A: Sugar and salt both stimulate your appetite. Thanks to a phenomenon known as sensory specific satiety, though, you can fill up on something sweet and only feel full of sweet food. If you switch over to salty, you are, in essence, activating a separate appetite meter that starts at empty. This is why we have room for dessert at the end of a big meal.
You break the cycle by taming the extremes. Our sensitivity to sugar and salt is dulled because of the huge amounts of both in manufactured foods. Try starting your day with a breakfast of unsweetened whole grain cereals, nonfat dairy, and fruit, and follow it with a midmorning snack that is mildly sweet, such as dried fruit. Have a salty snack—nuts, say—in the afternoon, but don't mix it with any sweet flavors. After dinner take a break before you decide if you want a sweet dessert or a salty snack. You'll find this pattern quickly becomes habit and provides the structure you need to prevent the alternating cravings from getting started.

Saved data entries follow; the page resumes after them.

(** ** Lists as sequences *)

(** the nodes [xs] are linked one after the other between [a] and [b] *)
Fixpoint lseg (h : lheap) (a : Z) (xs : list Z) (b : Z) : Prop :=
  match xs with
  | [] => next (h a) = b /\ prev (h b) = a
  | x :: xs' => next (h a) = x /\ prev (h x) = a /\ lseg h x xs' b
  end.

(** the list with head node [hd] holds exactly [xs], in order *)
Definition list_is (h : lheap) (hd : Z) (xs : list Z) : Prop :=
  NoDup (hd :: xs) /\ lseg h hd xs hd.

Lemma lseg_app h a xs y ys b : lseg h a (xs ++ y :: ys) b <-> lseg h a xs y /\ lseg h y ys b.
Proof.
  revert a. induction xs as [|x xs IH]; intros a; cbn [app lseg]; [tauto|]. rewrite IH. tauto.
Qed.

(** the segment reads [next] of [a :: xs] and [prev] of [xs ++ [b]] only *)
Lemma lseg_frame h h' a xs b :
  (forall x, x = a \/ x ∈ xs -> next (h' x) = next (h x)) ->
  (forall x, x = b \/ x ∈ xs -> prev (h' x) = prev (h x)) ->
  lseg h a xs b -> lseg h' a xs b.
Proof.
  revert a. induction xs as [|x xs IH]; intros a Hn Hp; cbn [lseg].
  - rewrite Hn, Hp by (by left). done.
  - rewrite Hn by (by left). rewrite (Hp x) by (right; left). intros (H1 & H2 & H3).
    split; [done|]. split; [done|]. apply IH; [| |done].
    + intros y [->|Hy]; apply Hn; right; [left|by right].
    + intros y [->|Hy]; apply Hp; [by left|right; by right].
Qed.

Lemma next_set_next h n v x : next (set_next h n v x) = if x =? n then v else next (h x).
Proof. unfold set_next. by destruct (x =? n). Qed.
Lemma prev_set_next h n v x : prev (set_next h n v x) = prev (h x).
Proof. unfold set_next. destruct (Z.eqb_spec x n) as [->|]; done. Qed.
Lemma next_set_prev h n v x : next (set_prev h n v x) = next (h x).
Proof. unfold set_prev. destruct (Z.eqb_spec x n) as [->|]; done. Qed.
Lemma prev_set_prev h n v x : prev (set_prev h n v x) = if x =? n then v else prev (h x).
Proof. unfold set_prev. by destruct (x =? n). Qed.
#[export] Hint Rewrite next_set_next prev_set_next next_set_prev prev_set_prev : lheap.
Lemma generate_zone_sections_witness :
  let '(total, z, _) := generate_zone demo_regions demo_cfg 0 in
  total = 272 /\ zone_ok z /\ 512 ∈ zone_ppns z.
Proof.
  pose proof (generate_zone_sections demo_regions demo_cfg 0 demo_regions_ok) as H.
  assert (Et : fst (fst (generate_zone demo_regions demo_cfg 0)) = 272) by (vm_compute; reflexivity).
  destruct (generate_zone demo_regions demo_cfg 0) as [[total z] data]. cbn [fst] in Et.
  destruct H as (H1 & _ & _ & _ & _ & _ & H2).
  - unfold regions_paged. change (region_count demo_regions) with 2. apply two_cases; rewrite ?(proj1 demo_at), ?(proj2 demo_at); unfold page_addr; cbn; split_and!; (reflexivity || lia).
  - unfold zone_paged, page_addr. cbn. split_and!; (reflexivity || lia).
  - lia.
  - split; [done|]. split; [done|]. apply H2. unfold PAGE_SIZE. split; [|cbn; lia]. exists 1. split; [done|]. rewrite (proj2 demo_at). unfold in_reg. cbn. lia.
Defined.

(** ** Limits *)

(** Two adjacent regions: a range at the start of the second is matched by the
    first, which only touches it.  The call reports the first region and
    reserves nothing. *)
Definition adjacent_regions : memory_regions := with_region 4096 4096 (with_region 0 4096 memory_regions_init).
Example adjacent_region_swallows_request :
  memory_regions_reserve_region adjacent_regions 4096 6000 = (0, adjacent_regions).
Proof. vm_compute. reflexivity. Qed.

(** A region that holds no page boundary: the room left after rounding wraps
    below zero, so the region is chosen, the range handed out lies outside
    every region, and the region's length becomes huge. *)
Definition sub_page_region : memory_regions := with_region 65536 1048576 (with_region 6144 256 memory_regions_init).
Example sub_page_region_is_chosen :
  let '(r, s, e, m) := memory_regions_reserve_region_with_length sub_page_region 4096 4096 0 0 in
  (r, s, e) = (0, 8192, 12288) /\ reg_at m 0 = mk_region 12288 18446744073709545728.
Proof. vm_compute. split; reflexivity. Qed.

(** A full table: the split cannot be stored, nothing is reserved, and an
    index is returned all the same. *)
Definition full_regions : memory_regions :=
  mk_mr 128 (<[127%nat := mk_region 6144 1048576]> (repeat (mk_region 0 0) 128)).
Example full_table_reserves_nothing :
  memory_regions_reserve_region_with_length full_regions 4096 4096 0 0 = (127, 8192, 12288, full_regions).
Proof. vm_compute. reflexivity. Qed.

Here's one more crucial tip: Read food labels. Many pasta sauces and salad dressings have as much sugar as chocolate ice cream topping! Some breakfast cereals have more salt than corn chips. If a food is supposed to be salty, it should not have sugar (under any of its many aliases, such as high-fructose corn syrup) near the top of the ingredient list. If a food is supposed to be sweet, then make sure sodium isn't a major ingredient. Choose foods wisely, and you'll feel satisfied on fewer calories.